Faith groups have been pushing for the change for decades
The Trump administration announced this week that houses of worship would now be able to use federal funds to rebuild after natural disasters. The policy marks a shift from Federal Emergency Management Agency (FEMA) guidelines which prohibit the expenditure of federal money on churches, synagogues and other houses of worship.
The U.S. Conference of Catholic Bishops, is among other faith groups, including Agudath Israel of America, the Southern Baptist Convention and the Jewish Federations of North America, which have been pressing for the change, reported the Washington Post.
“We thank the Trump administration for righting this longtime wrong and treating disaster-damaged churches, synagogues and other houses of worship fairly — on the same terms as other nonprofits such as museums, community centers and libraries stricken by natural disaster,” Nathan Diament, executive director for public policy at the Orthodox Union, a major U.S. Orthodox Jewish organization said, according to the report in the Washington Post.

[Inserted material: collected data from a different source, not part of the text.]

(** At the end of the input [cin >> choice] fails and stores nothing. *)
Lemma main_step_eof (indet : Z) p :
  good (cin (console p)) = true -> all_space (unread (cin (console p))) = true ->
  choice p <> 7%Z ->
  exists sch k,
    main_step indet p = Running (mkProc sch (choice p) k) /\ good (cin k) = false.
Proof.
  intros Hg Hs Hc. rewrite main_step_eq, at_prompt_cin. unfold extract_int.
  rewrite Hg, skip_space_all_space by done. cbn [fst snd]. set (k := mkConsole _ _).
  destruct (dispatch_some indet (choice p) (school p) k Hc) as [sch' ->].
  exists sch', (dispatch indet (choice p) (school p) k).2. split; [done|].
  by apply keeps_fail.
Qed.

(** A token that is no number makes [choice] zero and [cin] fail. *)
Lemma main_step_bad_token (indet : Z) p (c : ascii) (s : string) :
  good (cin (console p)) = true -> skip_space (unread (cin (console p))) = String c s ->
  digit_of c = None -> c <> "-"%char -> c <> "+"%char ->
  exists k,
    main_step indet p = Running (mkProc (school p) 0%Z k) /\ good (cin k) = false.
Proof.
  intros Hg Hs Hd Hm Hp. rewrite main_step_eq, at_prompt_cin. cbn zeta.
  destruct (extract_int_no_number (cin (console p)) (choice p) c s) as [-> Hk]; [done..|].
  cbn [fst snd dispatch]. eexists. split; [reflexivity|]. done.
Qed.

Lemma at_prompt_world k : world (at_prompt k) = says menu (world k).
Proof. reflexivity. Qed.

(** A turn of the loop on the text of a command is the menu, the prompts
    of its handler and that command of the store. *)
Lemma main_step_typed (indet ch : Z) c sch (ws : string) rest w :
  typable c -> all_space ws = true ->
  main_step indet (mkProc sch ch (mkConsole (open_in (ws +:+ script c +:+ rest)) w))
  = Running (mkProc (run_turn c (sch, w)).1 (entry c)
               (mkConsole (open_in (leftover c +:+ rest)) (run_turn c (sch, w)).2)).
Proof.
  intros Hc Hws. rewrite main_step_eq, at_prompt_cin, at_prompt_world.
  cbn [console cin world choice school].
  rewrite script_app, extract_int_show by (done || apply entry_in_int).
  cbn [fst snd]. rewrite dispatch_typed by done. cbn [fst snd].
  unfold run_turn. by rewrite says_app.
Qed.

Lemma main_step_exit (indet ch : Z) sch (ws rest : string) w :
  all_space ws = true ->
  main_step indet
    (mkProc sch ch (mkConsole (open_in (ws +:+ show_int 7 +:+ String newline rest)) w))
  = Exited sch (mkConsole (open_in (String newline rest)) (exit_turn w)).
Proof.
  intros Hws. rewrite main_step_eq, at_prompt_cin, at_prompt_world.
  cbn [console cin world choice school].
  rewrite extract_int_show by done. cbn [fst snd dispatch].
  unfold exit_turn. by rewrite says_app.
Qed.

Lemma scripts_cons (c : command) cs (rest : string) :
  scripts (c :: cs) +:+ rest = script c +:+ scripts cs +:+ rest.
Proof. cbn [scripts fold_right]. apply app_assoc_s. Qed.

Lemma leftover_space (c : command) : all_space (leftover c) = true.
Proof. by destruct c. Qed.

Lemma entry_not_exit (c : command) : entry c <> 7%Z.
Proof. by destruct c. Qed.

Lemma run_turns_cons c cs (st : School * World) :
  run_turns (c :: cs) st = run_turns cs (run_turn c st).
Proof. reflexivity. Qed.

(** The program on the text of a session and the choice 7: the turns of
    the commands, then the last turn. *)
Lemma run_script (indet : nat -> Z) cs sch (ch : Z) (ws rest : string) w :
  Forall typable cs -> all_space ws = true ->
  main_loop (S (length cs)) indet
    (mkProc sch ch
       (mkConsole (open_in (ws +:+ scripts cs +:+ show_int 7 +:+ String newline rest)) w))
  = Exited (run_turns cs (sch, w)).1
      (mkConsole (open_in (String newline rest)) (exit_turn (run_turns cs (sch, w)).2)).
Proof.
  intros Hcs. revert sch ch ws w.
  induction Hcs as [|c cs Hc _ IH]; intros sch ch ws w Hws.
  - cbn [length scripts fold_right]. by rewrite main_loop_S, app_nil_l_s, main_step_exit.
  - cbn [length]. rewrite scripts_cons, main_loop_S, main_step_typed by done.
    rewrite IH by apply leftover_space. rewrite run_turns_cons.
    by destruct (run_turn c (sch, w)).
Qed.

(** The turns of a session leave the school and the files of the session:
    the menu and the prompts change [cout] only. *)
Lemma run_turns_session cs (st : School * World) :
  same_state (run_turns cs st) (run_session cs st).
Proof.
  revert st. induction cs as [|c cs IH]; intros st; [done|].
  rewrite run_turns_cons. cbn [run_session fold_left]. etrans; [apply IH|].
  apply run_session_proper. unfold run_turn. apply run_command_proper.
  split; [done|]. apply says_same_files.
Qed.

Lemma input_end_never_exits cs sch (ch : Z) (ws : string) w :
  Forall typable cs -> all_space ws = true -> cs <> [] \/ ch <> 7%Z ->
  never_exits (mkProc sch ch (mkConsole (open_in (ws +:+ scripts cs)) w)).
Proof.
  intros Hcs. revert sch ch ws w.
  induction Hcs as [|c cs Hc _ IH]; intros sch ch ws w Hws Hch;
    apply never_exits_step; intros indet.
  - destruct Hch as [|Hch]; [done|].
    destruct (main_step_eof indet
                (mkProc sch ch (mkConsole (open_in (ws +:+ scripts [])) w)))
      as (sch' & k & -> & Hk); [done|by rewrite app_nil_r_s|done|].
    eexists. split; [done|]. by apply stuck_never_exits.
  - rewrite <- (app_nil_r_s (scripts (c :: cs))), scripts_cons.
    rewrite main_step_typed by done.
    eexists. split; [done|]. rewrite app_nil_r_s.
    apply IH; [apply leftover_space|right; apply entry_not_exit].
Qed.

Lemma bad_token_stuck p (c : ascii) (s : string) :
  good (cin (console p)) = true -> skip_space (unread (cin (console p))) = String c s ->
  digit_of c = None -> c <> "-"%char -> c <> "+"%char ->
  never_exits p.
Proof.
  intros Hg Hs Hd Hm Hp. apply never_exits_step. intros indet.
  destruct (main_step_bad_token indet p c s) as (k & -> & Hk); try done.
  eexists. split; [done|]. by apply stuck_never_exits.
Qed.

Lemma flood (n : nat) (indet : nat -> Z) p :
  good (cin (console p)) = false -> choice p = 1%Z ->
  exists k,
    main_loop n indet p
    = Running (mkProc (push_all
                         (map (fun i => blank_student (indet i)) (rev (seq 0 n))) []
                         (school p)) 1%Z k) /\
    good (cin k) = false.
Proof.
  revert p. induction n as [|n IH]; intros p Hg Hc.
  - exists (console p). destruct p as [[ss ts f] ch k]. cbn in *. subst ch.
    unfold push_all. cbn. by rewrite !app_nil_r.
  - rewrite main_loop_S.
    destruct (main_step_flood (indet n) p Hg Hc) as (k1 & -> & Hk1).
    destruct (IH (mkProc (push_student (blank_student (indet n)) (school p)) 1%Z k1))
      as (k & -> & Hk); [done..|].
    exists k. split; [|done]. do 2 f_equal.
    rewrite seq_S, rev_app_distr. cbn [rev app map Nat.add].
    destruct (school p) as [ss ts f]. unfold push_all, push_student. cbn.
    by rewrite <- !app_assoc.
Qed.

End Runs.

(** * Properties *)

Section Properties.
Implicit Types (p : Proc) (sch : School) (w : World) (cs : list command).

(** C11. The program run on the text of a session followed by the choice 7
    returns from [main] after one turn of the loop per command and one for
    the exit, with the school the session of commands yields and the same
    files: the interactive handlers, prompts and reads included, implement
    the handlers of the store, whatever the uninitialized variables held. *)
Theorem script_runs_session (indet : nat -> Z) cs sch w w' :
  construct w = Ok (sch, w') -> Forall typable cs ->
  exists k,
    main (S (length cs)) indet (scripts cs +:+ show_int 7 +:+ endl) w
    = Ok (Exited (run_session cs (sch, w')).1 k) /\
    same_files (world k) (run_session cs (sch, w')).2.
Proof.
  intros Hc Hcs. unfold main. rewrite Hc. cbn [res_bind fst snd].
  pose proof (run_script indet cs sch (indet (S (length cs))) "" "" w' Hcs eq_refl) as Hk.
  destruct (run_turns_session cs (sch, w')) as [Hs Hf].
  eexists. split; [f_equal; rewrite <- Hs; exact Hk|].
  cbn [world]. unfold exit_turn. by rewrite says_same_files.
Qed.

The new rules were part of an update of a 217-page FEMA guide that notes “private nonprofit houses of worship will not be singled out for disfavored treatment.” The rule will be applied retroactively (to claims since August 23, 2017) to cover damage incurred by Hurricanes Harvey and Irma FEMA said.
The new FEMA rules concerning the expenditure of disaster relief funding are similar to rules passed in the House late last year, and in a pending Senate bill.
The federal policy which denied funding to houses of worship was based on the Stafford Act of 1988 which included a list of non-profit organizations eligible for federal disaster relief funding. While the list included community centers, museums and art centers, it did not include churches, synagogues or other houses of worship.
In the aftermath of Hurricane Katrina in 2005, the administration of President George W. Bush denied funding to houses of worship, but helped religiously-affiliated schools, hospitals and nursing homes get funding.
At the time, H. James Towey, director of the White House Office of Faith-Based and Community Initiatives, was quoted as saying in a 2005 article in The Washington Post, saying that the Bush administration’s was steering clear of funding reconstruction efforts for houses of worship.
“I just want to make it clear that any facility that’s used primarily for inherently religious activities is not going to be covered,” Towey said.